The excitability of interneurons requires Na(v)1.1, the alpha subunit of the voltage-gated sodium channel. Na(v)1.1 deficiency and mutations reduce interneuron excitability, a major pathological mechanism for epilepsy syndromes. However, the regulatory mechanisms of Na(v)1.1 expression remain unclear. Here, we provide evidence that neddylation is critical to Na(v)1.1 stability. Mutant mice lacking Nae1, an obligatory component of the E1 ligase for neddylation, in parvalbumin-positive interneurons (PVINs) exhibited spontaneous epileptic seizures and premature death. Electrophysiological studies indicate that Nae1 deletion reduced PVIN excitability and GABA release and consequently increased the network excitability of pyramidal neurons (PyNs).
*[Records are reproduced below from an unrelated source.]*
Lemma call_in_step now op w :
  renders_in_order op = true → in_step w → in_step (after (call now op) w).
Proof.
  intros Hop (Hm & Hw & Ht & Hwf). unfold in_step.
  pose proof (tidy_rendered_children _ Hw) as Htidy.
  split_and!; [| | |by apply call_well_formed].
  - destruct op as [message|messageId updates|[items|]|s messageId| | | | |k];
      unfold call; simpl in Hop; try done.
    + by apply mirrors_addMessage; [apply addMessage_returns|].
    + rewrite (loadMessages_after (Some items) w). apply (mirrors_clearMessages w).
    + destruct (nullish s) eqn:Hs.
      * destruct (handleSuggestionClick_nullish now s messageId w Hs) as [e He].
        unfold after. by rewrite He.
      * destruct (handleSuggestionClick_after now s messageId w Hs)
          as (extra & events & -> & _).
        by apply (mirrors_addMessage now _ (set_allocated (S (allocated w)) w));
          [apply addMessage_returns, renders_clicked|].
    + apply mirrors_clearMessages.
    + unfold after. rewrite showTyping_after. simpl.
      destruct (isTyping w); [done|]. unfold mirrors in *. cbn [container set_container].
      rewrite childNodes_appendChild, filter_app, filter_cons_false by done.
      rewrite filter_nil, app_nil_r. exact Hm.
    + unfold after. rewrite hideTyping_after. simpl.
      pose proof (childNodes_detached_indicator (container w) Htidy) as Hd.
      destruct (detach_first is_typing_indicator (container w)) as [c|]; simpl in *; [|done].
      unfold mirrors in *.
      change (message_list (set_isTyping false (set_container c w))) with (message_list w).
      change (container (set_isTyping false (set_container c w))) with c. rewrite Hd.
      destruct (findIndex is_typing_indicator (childNodes (container w))) as [j|] eqn:Hj;
        [|done].
      rewrite (filter_delete_other _ _ _ _ Hj); [done|].
      intros e. by apply is_typing_indicator_not_message_item.
    + apply (mirrors_same_dom_and_list w); [done | | done].
      apply (message_list_getMessages w Hwf).
    + rewrite runTimer_after.
      destruct (timers w !! k) as [[delay [message|node]]|] eqn:Hk; [| |done].
      * apply mirrors_addMessage; [|done]. apply addMessage_returns.
        eapply Forall_lookup_1 in Ht; eauto. done.
      * pose proof (detach_node_children node (set_timers (delete k (timers w)) w) Hw)
          as Hstripped.
        unfold mirrors in *.
        replace (message_list (after (detach_node node) (set_timers (delete k (timers w)) w)))
          with (message_list w) by (rewrite detach_node_after; by destruct node).
        eapply Forall2_stripped_shows; [by apply Forall2_stripped_filter | done].
  - apply call_rendered_children; [by destruct op | done].
  - apply call_timers_Forall; [by intros [delay callback] [node ->] | | done].
    intros items ->. simpl in Hop. apply Forall_forall. intros message Hin delay. simpl.
    rewrite forallb_forall in Hop. apply Hop. by apply list_elem_of_In.
Qed.

Lemma exec_in_step script w :
  forallb (λ step, renders_in_order step.2) script = true →
  in_step w → in_step (exec script w).
Proof. apply (exec_invariant_when in_step renders_in_order), call_in_step. Qed.

Lemma in_step_new : in_step new_ChatRenderer.
Proof.
  split_and!; [apply mirrors_new | constructor | constructor | apply (exec_well_formed [])].
Qed.

(** Along every script without [updateMessage] the DOM stays in step with
    the list. *)
Lemma mirrors_without_updateMessage script :
  forallb (λ step, renders_in_order step.2) script = true →
  mirrors (exec script new_ChatRenderer).
Proof. intros Hs. by apply exec_in_step; [|apply in_step_new]. Qed.

End rendered.

(** C7.  The claim is that the message elements under the container stay in
    step with the list, one for one and in order.  After two messages and
    an edit of the first, the list holds the edited record at index 0 and
    the second record at index 1, while the container holds the element of
    the second message first and the re-rendered element of the first
    message last.  The DOM mirrored the list before the edit and does not
    after it. *)
Theorem updateMessage_moves_element_to_end :
  mirrors (H:=sample_host) (exec (H:=sample_host) (take 2 edit_first_script) new_ChatRenderer) ∧
  ids (exec (H:=sample_host) edit_first_script new_ChatRenderer)
    = [VString "1"; VString "2"] ∧
  get "text" <$> message_list (exec (H:=sample_host) edit_first_script new_ChatRenderer)
    = [VString "edited"; VString "second"] ∧
  rendered_ids (exec (H:=sample_host) edit_first_script new_ChatRenderer)
    = [Some "2"; Some "1"] ∧
  ¬ mirrors (H:=sample_host) (exec (H:=sample_host) edit_first_script new_ChatRenderer).
Proof.
  split_and!.
  - apply (mirrors_addMessage (H:=sample_host)); [by eexists|].
    apply (mirrors_addMessage (H:=sample_host)); [by eexists|].
    apply mirrors_new.
  - by vm_compute.
  - by vm_compute.
  - by vm_compute.
  - intros Hm. apply (mirrors_rendered_ids (H:=sample_host)) in Hm. by vm_compute in Hm.
Qed.

(** * Further properties of the methods *)

(** ** Arrays handed out, timers set *)

Section store_and_timers.
Context `{Host}.

Lemma addMessage_heap now message w :
  heap (after (addMessage now message) w) = heap w ∨
  ∃ items, heap (after (addMessage now message) w) = <[messages w := items]> (heap w).
Proof.
  unfold after. destruct (valid_message message) eqn:Hv.
  - destruct message as [m|]; [|done]. simpl in Hv. rewrite addMessage_valid by done.
    right. eexists. by destruct (messageElement _ _).
  - left. by rewrite addMessage_invalid.
Qed.

Lemma addMessage_snapshot now message copy items w :
  snapshot copy items w → snapshot copy items (after (addMessage now message) w).
Proof.
  intros [Hcopy Hne]. unfold snapshot.
  destruct (addMessage_frame now message w) as (-> & _).
  split; [|done].
  destruct (addMessage_heap now message w) as [->|[items' ->]]; [done|].
  by rewrite lookup_insert_ne.
Qed.

Lemma new_array_snapshot copy items items' w :
  heap w !! copy = Some items →
  (<[fresh (dom (heap w)) := items']> (heap w)) !! copy = Some items ∧
  copy ≠ fresh (dom (heap w)).
Proof.
  intros Hcopy.
  assert (copy ≠ fresh (dom (heap w))) as Hne.
  { intros ->. apply (is_fresh (dom (heap w))). apply elem_of_dom. by eexists. }
  split; [|done]. by rewrite lookup_insert_ne.
Qed.

(** No call writes to an array other than the renderer's own, and the
    renderer only ever moves on to a new array. *)
Lemma call_snapshot now op copy items w :
  snapshot copy items w → snapshot copy items (after (call now op) w).
Proof.
  intros Hsnap. pose proof Hsnap as [Hcopy Hne].
  destruct op as [message|messageId updates|[items'|]|s messageId| | | | |k]; unfold call.
  - by apply addMessage_snapshot.
  - destruct (findIndex (has_id messageId) (message_list w)) as [i|] eqn:Hi.
    + destruct (findIndex_Some _ _ _ Hi) as (old & Hold & _).
      unfold after. rewrite (updateMessage_found_exact _ _ _ _ _ Hi Hold).
      assert (snapshot copy items (assigned i (spread old updates) w)) as Hassigned.
      { split; [|done]. unfold assigned. simpl. by rewrite lookup_insert_ne. }
      destruct (select_message_element _ _); [|done].
      by destruct (messageElement _ (spread old updates)).
    + unfold after. rewrite updateMessage_missing by done. by destruct (converts messageId).
  - rewrite (loadMessages_after (Some items') w). unfold after.
    rewrite clearMessages_after. unfold snapshot. simpl.
    by apply new_array_snapshot.
  - by rewrite (loadMessages_after None w).
  - destruct (nullish s) eqn:Hs.
    + destruct (handleSuggestionClick_nullish now s messageId w Hs) as [e He].
      unfold after. by rewrite He.
    + destruct (handleSuggestionClick_after now s messageId w Hs)
        as (extra & events & -> & _).
      by apply (addMessage_snapshot now _ copy items (set_allocated (S (allocated w)) w)).
  - unfold after. rewrite clearMessages_after. unfold snapshot. simpl.
    by apply new_array_snapshot.
  - unfold after. rewrite showTyping_after. simpl. by destruct (isTyping w).
  - unfold after. rewrite hideTyping_after. simpl. by destruct (detach_first _ _).
  - unfold after, mbind, M_bind. rewrite getMessages_after. unfold snapshot. simpl.
    split; [|done]. by apply new_array_snapshot.
  - rewrite runTimer_after. destruct (timers w !! k) as [[delay [message|node]]|]; [| |done].
    + by apply (addMessage_snapshot now message copy items
                  (set_timers (delete k (timers w)) w)).
    + rewrite detach_node_after. by destruct node.
Qed.
(** * storages/factory.go: construction of a destination's storage proxy

    A shallow embedding of [Create] (package [storages]) and of the data it
    works on.  [Create] is one long function that calls into the packages
    [logging], [enrichment], [schema] and [events]; every such call is kept
    visible: it is written to a call trace, in program order, with the
    arguments it received.  The statements below are about the value
    [Create] returns and about that trace. *)

From stdpp Require Import base decidable option strings list gmap.

Open Scope string_scope.
Open Scope list_scope.

(** ** Go values *)

(** A Go [error] is identified with its message ([err.Error()]): the code
    builds errors with [errors.New] and [fmt.Errorf] and formats them with
    [%v]. *)
Definition error : Type := string.

(** A Go result pair [(T, error)] of a callee that follows the convention
    "the value is meaningful iff the error is nil". *)
Inductive result (A : Type) : Type :=
| Ok (a : A)
| Err (err : error).
Arguments Ok {A} a.
Arguments Err {A} err.

Definition is_err {A} (r : result A) : bool :=
  match r with Ok _ => false | Err _ => true end.

(** [strings.HasPrefix] and [strings.Contains], used to state what an error
    message says. *)
Fixpoint HasPrefix (s p : string) : bool :=
  match p, s with
  | EmptyString, _ => true
  | String c p', String d s' => if Ascii.eqb c d then HasPrefix s' p' else false
  | String _ _, EmptyString => false
  end.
Further analysis revealed a reduction in sodium-current density, not a change in channel property, in mutant PVINs and decreased Na(v)1.1 protein levels. These results suggest that insufficient neddylation in PVINs reduces Na(v)1.1 stability and thus the excitability of PVINs; the ensuing increased PyN activity causes seizures in mice. Consistently, Na(v)1.1 was found reduced by proteomic analysis that revealed abnormality in synapses and metabolic pathways. Our findings describe a role of neddylation in maintaining Na(v)1.1 stability for PVIN excitability and reveal what we believe is a new mechanism in the pathogenesis of epilepsy.